Sky-blue Poison Frog
- Conservation status: Endangered (IUCN 3.1)

Scientific classification
- Kingdom: Animalia
- Phylum: Chordata
- Class: Amphibia
- Order: Anura
- Family: Dendrobatidae
- Genus: Hyloxalus
- Species: H. azureiventris
- Binomial name: Hyloxalus azureiventris (Kneller and Henle, 1985)
- Synonyms: Phyllobates azureiventris Kneller and Henle, 1985 Dendrobates azureiventris (Kneller and Henle, 1985) Epipedobates azureiventris (Kneller and Henle, 1985) Cryptophyllobates azureiventris (Kneller and Henle, 1985) Ameerega azureiventris (Kneller and Henle, 1985)

= Sky-blue poison frog =

- Authority: (Kneller and Henle, 1985)
- Conservation status: EN
- Synonyms: Phyllobates azureiventris Kneller and Henle, 1985, Dendrobates azureiventris (Kneller and Henle, 1985), Epipedobates azureiventris (Kneller and Henle, 1985), Cryptophyllobates azureiventris (Kneller and Henle, 1985), Ameerega azureiventris (Kneller and Henle, 1985)

Species of amphibian

The sky-blue poison frog (Hyloxalus azureiventris) is a species of poison dart frog.
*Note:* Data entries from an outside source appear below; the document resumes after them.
(* ===== verification/HandshakeProps.v ===== *)
(** * Theorems about the handshake state machine

    One type of API calls with the state each needs and leads to; an invariant
    of every reachable context (which secrets exist in which state); what a
    successful verification on either side implies; what each failure does to
    the context and to the ledger; and the completeness of an honest run. *)

From S2P Require Import Prelude WireInt Extern Toy Crypto Transcript Keystore Pending Handshake.

(** ** API calls *)
Inductive hs_call :=
  | CallCreateClientHello (out : option (list byte)) (out_cap : Z) (out_len : option Z)
  | CallVerifyServerHello (sh : option (list byte))
  | CallCreateClientAuth (out : option (list byte)) (out_cap : Z) (out_len : option Z)
  | CallInitiatorFinish
  | CallAcceptClientHello (ch : option (list byte))
  | CallCreateServerHello (out : option (list byte)) (out_cap : Z) (out_len : option Z)
  | CallVerifyClientAuth (ca : option (list byte))
  | CallResponderFinish.

Definition call_role (k : hs_call) : handshake_role_t :=
  match k with
  | CallCreateClientHello _ _ _ | CallVerifyServerHello _ | CallCreateClientAuth _ _ _ | CallInitiatorFinish =>
      HANDSHAKE_ROLE_INITIATOR
  | _ => HANDSHAKE_ROLE_RESPONDER
  end.

Definition call_state (k : hs_call) : handshake_state_t :=
  match k with
  | CallCreateClientHello _ _ _ | CallAcceptClientHello _ => HANDSHAKE_STATE_NEW
  | CallVerifyServerHello _ => HANDSHAKE_STATE_CLIENT_HELLO_CREATED
  | CallCreateClientAuth _ _ _ => HANDSHAKE_STATE_SERVER_HELLO_VERIFIED
  | CallInitiatorFinish => HANDSHAKE_STATE_CLIENT_AUTH_CREATED
  | CallCreateServerHello _ _ _ => HANDSHAKE_STATE_CLIENT_HELLO_ACCEPTED
  | CallVerifyClientAuth _ => HANDSHAKE_STATE_SERVER_HELLO_CREATED
  | CallResponderFinish => HANDSHAKE_STATE_CLIENT_AUTH_VERIFIED
  end.

Definition call_next (k : hs_call) : handshake_state_t :=
  match k with
  | CallCreateClientHello _ _ _ => HANDSHAKE_STATE_CLIENT_HELLO_CREATED
  | CallVerifyServerHello _ => HANDSHAKE_STATE_SERVER_HELLO_VERIFIED
  | CallCreateClientAuth _ _ _ => HANDSHAKE_STATE_CLIENT_AUTH_CREATED
  | CallAcceptClientHello _ => HANDSHAKE_STATE_CLIENT_HELLO_ACCEPTED
  | CallCreateServerHello _ _ _ => HANDSHAKE_STATE_SERVER_HELLO_CREATED
  | CallVerifyClientAuth _ => HANDSHAKE_STATE_CLIENT_AUTH_VERIFIED
  | CallInitiatorFinish | CallResponderFinish => HANDSHAKE_STATE_ESTABLISHED
  end.

Definition call_out (k : hs_call) : option (list byte) * option Z :=
  match k with
  | CallCreateClientHello out _ len | CallCreateClientAuth out _ len | CallCreateServerHello out _ len =>
      (out, len)
  | _ => (None, None)
  end.

(** Contexts carry their array sizes as invariants. *)
Record ctx_sized `{Env} (c : handshake_ctx_t) : Prop := {
  cs_role : hc_role c <> HANDSHAKE_ROLE_NONE;
  cs_local_id : blen (hc_local_id c) = WIRE_ID_MAX_LEN;
  cs_local_len : id_ok (hc_local_id_len c);
  cs_peer_id : blen (hc_peer_id c) = WIRE_ID_MAX_LEN;
  cs_session_id : blen (hc_session_id c) = WIRE_SESSION_ID_LEN;
  cs_ch : blen (hc_ch_bytes c) = CLIENT_HELLO_MAX_ENCODED_LEN;
  cs_eph_pub : blen (hc_peer_eph_pub c) = KEX_PUBLIC_KEY_BYTES;
  cs_hid : blen (hc_handshake_id c) = WIRE_HANDSHAKE_ID_LEN;
  cs_th : blen (hc_th_client_auth c) = HANDSHAKE_TRANSCRIPT_HASH_BYTES;
  cs_ct : blen (hc_peer_mlkem_ct c) = WIRE_MLKEM_CT_LEN;
  cs_keys : exists l, hc_session_keys c = Some l /\ blen l = SESSION_KEYS_LEN }.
It is endemic to Peru and known from the lower eastern versant of the Andes in the upper Amazon basin of the San Martín Region.

== Habitat and ecology ==
The species habitat is primarily lowland tropical rainforests as well as inland wetlands of Peru. The adult frog seems to prefer caves and rock piles, but juvenile frogs have been observed in the leaf litter. Little is known about the species' adaptability to modified habitats. This frog has been observed between 200 and 1200 meters above sea level.
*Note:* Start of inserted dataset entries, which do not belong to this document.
(* ===== verification/HandshakeRun.v ===== *)
(** * Completeness of an honest handshake

    Two contexts whose messages are relayed unmodified both reach ESTABLISHED
    and hold the same traffic keys, provided the external calls succeed
    ([EnvUp]) and the primitives are correct ([EnvCrypto]). *)

From S2P Require Import Prelude WireInt Extern Toy Crypto Transcript Keystore Pending Handshake HandshakeProps.

Section run.
Context `{ES : EnvSizes} {EC : EnvCrypto E} {EU : EnvUp E}.
Implicit Types (c : handshake_ctx_t) (ps : option handshake_pending_store_t).

(** ** The wrapped calls succeed *)
Lemma alloc_up n w : 0 < n -> exists l w', secure_mem_alloc n w = (Some l, w').
Proof. intros Hn. unfold secure_mem_alloc. rewrite (proj2 (Z.eqb_neq _ _)) by lia. by apply up_malloc. Qed.

Lemma kex_generate_up kp w :
  exists sk pk w', kex_keypair_generate (Some kp) w = ((0, Some (KexKeypair pk (Some sk))), w') /\
    crypto_scalarmult_base sk = Some pk /\ blen sk = 32.
Proof.
  unfold kex_keypair_generate. destruct (alloc_up KEX_PRIVATE_KEY_BYTES w) as (l & w1 & Ha); [done|].
  rewrite M_bind_unfold, Ha. cbn [fst snd]. rewrite M_bind_unfold.
  destruct (randombytes_buf _ w1) as [sk w2] eqn:Hr. apply random_len in Hr; [|done]. cbn [fst snd].
  destruct (up_base sk Hr) as [pk Hpk]. rewrite Hpk. by eexists _, _, _.
Qed.

Lemma kem_new_up w : exists k w', kem_new_checked w = (Some k, w').
Proof.
  unfold kem_new_checked. destruct (up_kem_new w) as (w' & H). rewrite M_bind_unfold, H. by eexists _, _.
Qed.

Lemma mlkem_generate_up kp w :
  exists pk dk w0 w1 w', mlkem_keypair_generate (Some kp) w = ((0, Some (MlkemKeypair pk (Some dk))), w') /\
    OQS_KEM_keypair w0 = (Some (pk, dk), w1).
Proof.
  unfold mlkem_keypair_generate. destruct (kem_new_up w) as (k & w1 & Hk). rewrite M_bind_unfold, Hk. cbn [fst snd].
  destruct (alloc_up MLKEM_SECRET_KEY_BYTES w1) as (l & w2 & Ha); [done|]. rewrite M_bind_unfold, Ha. cbn [fst snd].
  destruct (up_kem_keypair w2) as (pk & sk & w3 & Hp). rewrite M_bind_unfold, Hp. by eexists _, _, _, _, _.
Qed.

Lemma sign_up msg pk sk w : exists s w', mldsa_sign msg (Some (MldsaKeypair pk (Some sk))) w = (Some s, w') /\ sig_ok (blen s).
Proof.
  unfold mldsa_sign. destruct (up_sig_new w) as (w1 & H1). rewrite M_bind_unfold, H1. cbn [fst snd].
  destruct (up_sign msg sk w1) as (s & w2 & H2). exists s, w2. split; [done|]. by apply sig_len in H2.
Qed.

Lemma verify_up msg s pk w : OQS_SIG_verify msg s pk = true -> exists w', mldsa_verify msg s (Some pk) w = (0, w').
Proof.
  intros Hv. unfold mldsa_verify. destruct (up_sig_new w) as (w1 & H1). rewrite M_bind_unfold, H1. cbn [fst snd].
  rewrite Hv. by eexists.
Qed.

Lemma encaps_up w0 ek dk w1 w :
  OQS_KEM_keypair w0 = (Some (ek, dk), w1) -> exists ct ss w', mlkem_encaps ek w = ((0, ct, ss), w').
Proof.
  intros Hk. unfold mlkem_encaps. destruct (kem_new_up w) as (k & w2 & H2). rewrite M_bind_unfold, H2. cbn [fst snd].
  destruct (up_encaps w0 ek dk w1 w2 Hk) as (ct & ss & w3 & H3). rewrite M_bind_unfold, H3. by eexists _, _, _.
Qed.

Lemma decaps_up ct pub dk ss w : OQS_KEM_decaps ct dk = Some ss ->
  exists w', mlkem_decaps ct (MlkemKeypair pub (Some dk)) w = ((0, ss), w').
Proof.
  intros Hd. unfold mlkem_decaps. destruct (kem_new_up w) as (k & w2 & H2). cbn [kem_sec].
  rewrite M_bind_unfold, H2. cbn [fst snd]. rewrite Hd. by eexists.
Qed.

Lemma derive_up ssx ssk sid a b th :
  kex_id_ok a -> kex_id_ok b -> blen th = 32 -> blen sid = 16 -> is_Some (derive_traffic_keys ssx ssk sid a b th).
Proof.
  intros Ha Hb Hth Hsid.
  assert (Hone : forall d, kex_dir_ok d ->
    is_Some (kex_derive_session_key_v2 ssx ssk (ztake WIRE_SESSION_ID_LEN sid) a b th d)).
  { intros d Hd. rewrite derive_session_key_ok; [|done..|]; [|rewrite take_all_z; done].
    unfold kex_hkdf_sha256. rewrite (proj2 (Z.ltb_ge _ _)) by done.
    destruct (up_extract (ztake WIRE_SESSION_ID_LEN sid)
      (ztake KEX_SHARED_SECRET_BYTES ssx ++ ztake KEX_SHARED_SECRET_BYTES ssk)) as [prk ->].
    by apply up_expand. }
  unfold derive_traffic_keys.
  destruct (Hone HANDSHAKE_DIR_C2S) as [k1 H1]; [by left|]. destruct (Hone HANDSHAKE_DIR_S2C) as [k2 H2]; [by right|].
  rewrite H1. cbn [mbind option_bind]. rewrite H2. by eexists.
Qed.

Lemma take_poke_field n l cap : 0 <= n <= blen l -> ztake n (poke 0 (ztake n l) (zeros cap)) = ztake n l.
Proof.
  intros Hn. replace n with (blen (ztake n l)) at 1 by (rewrite length_take; lia). apply take_poke_0.
Qed.

(** ** The calls succeed *)

(** Runs the next external call of the computation in the goal with [H]. *)
Ltac mgo H := rewrite M_bind_unfold, H; cbn [fst snd]; cbv beta iota zeta; cbn [default id negb Z.eqb fst snd].

Lemma create_client_hello_up c o cap len w :
  ctx_live c -> hc_role c = HANDSHAKE_ROLE_INITIATOR -> hc_state c = HANDSHAKE_STATE_NEW ->
  CLIENT_HELLO_MAX_ENCODED_LEN <= cap ->
  (handshake_initiator_create_client_hello (Some c) (Some o) cap (Some len) w).1.1.1.1 = HANDSHAKE_OK.
Proof.
  intros Hl Hr Hs Hcap. unfold handshake_initiator_create_client_hello. rewrite check_call_ok by done.
  destruct (kex_generate_up (hc_eph c) w) as (sk & pk & w1 & H1 & Hpk & _). mgo H1.
  destruct (mlkem_generate_up (hc_kem (set_eph c (KexKeypair pk (Some sk)))) w1) as (ek & dk & wa & wb & w2 & H2 & Hek). mgo H2.
  apply scalarmult_base_len in Hpk as Hpkl. apply kem_keypair_len in Hek as Hekl.
  rewrite M_bind_unfold. destruct (randombytes_buf WIRE_SESSION_ID_LEN w2) as [sid w3] eqn:H3. cbn [fst snd].
  rewrite M_bind_unfold. destruct (randombytes_buf WIRE_NONCE_LEN w3) as [nonce w4] eqn:H4. cbn [fst snd].
  apply random_len in H3, H4; [|done..]. hc. fold (hello_of c pk ek sid nonce).
  pose proof (hello_of_valid c pk ek sid nonce (cl_sized _ Hl) Hpkl (proj1 Hekl) H3 H4) as Hv.
  rewrite encode_client_hello_ok by (try done; by apply client_hello_fits).
  cbn [negb Z.eqb default id]. rewrite length_client_hello_wire by done.
  apply client_hello_fits in Hv. rewrite (proj2 (Z.ltb_ge _ _)) by lia. done.
Qed.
This frog's range includes at least one protected park: Cordillera Escalera Regional Conservation Area.

==Reproduction==
People hear the male frogs calling to the female frogs at dusk. They perch on rocks or sit in crevices. The female frog lays 12–16 eggs in water in coconut shells, in hollows in the leaf litter, or in water in bromeliad plants. The male frogs guard the eggs during the two weeks they take to hatch. After that, the male frogs carry the tadpoles to water in streams, bromeliad plants, or even water-filled fallen palm leaves.

The tadpoles can grow to 11.5 mm. The end of the tail is round. Each tadpole has five rows of teeth, two on top and three on the bottom. The tadpoles are dark gray in color.

==Taxonomy==
The species has been placed in numerous genera, including the new genus Cryptophyllobates erected for it. However, it is now placed in Hyloxalus; although Hyloxalus azureiventris represents a distinct clade within Hyloxalus, recognizing it formally would render the rest of Hyloxalus paraphyletic.

==Description==
The adult frog measures about 27 mm long in snout-vent length. The frog's skin has a black base color with bright aposematic coloration. There are yellow stripes reaching from the nose over the eyes to the back legs. There are more yellow stripes from the nose to the front legs. The upper surfaces of the back, front legs, and back legs have blue-green marbling. The flanks are black in color, and all four legs have bright blue marks.

== Conservation status and threats ==
Due to the decreasing population of sky-blue poison frogs, the species is ranked as endangered by the IUCN. The major threat to the species is habitat loss resulting from human residential and commercial development and agriculture.

==Relationship to humans==

This frog does appear in the international pet trade, but unlike with other similarly beautiful frogs, scientists do not claim that this poses a threat to the species' survival. Legal export took place during the mid 00s, and the frog can be bred in captivity.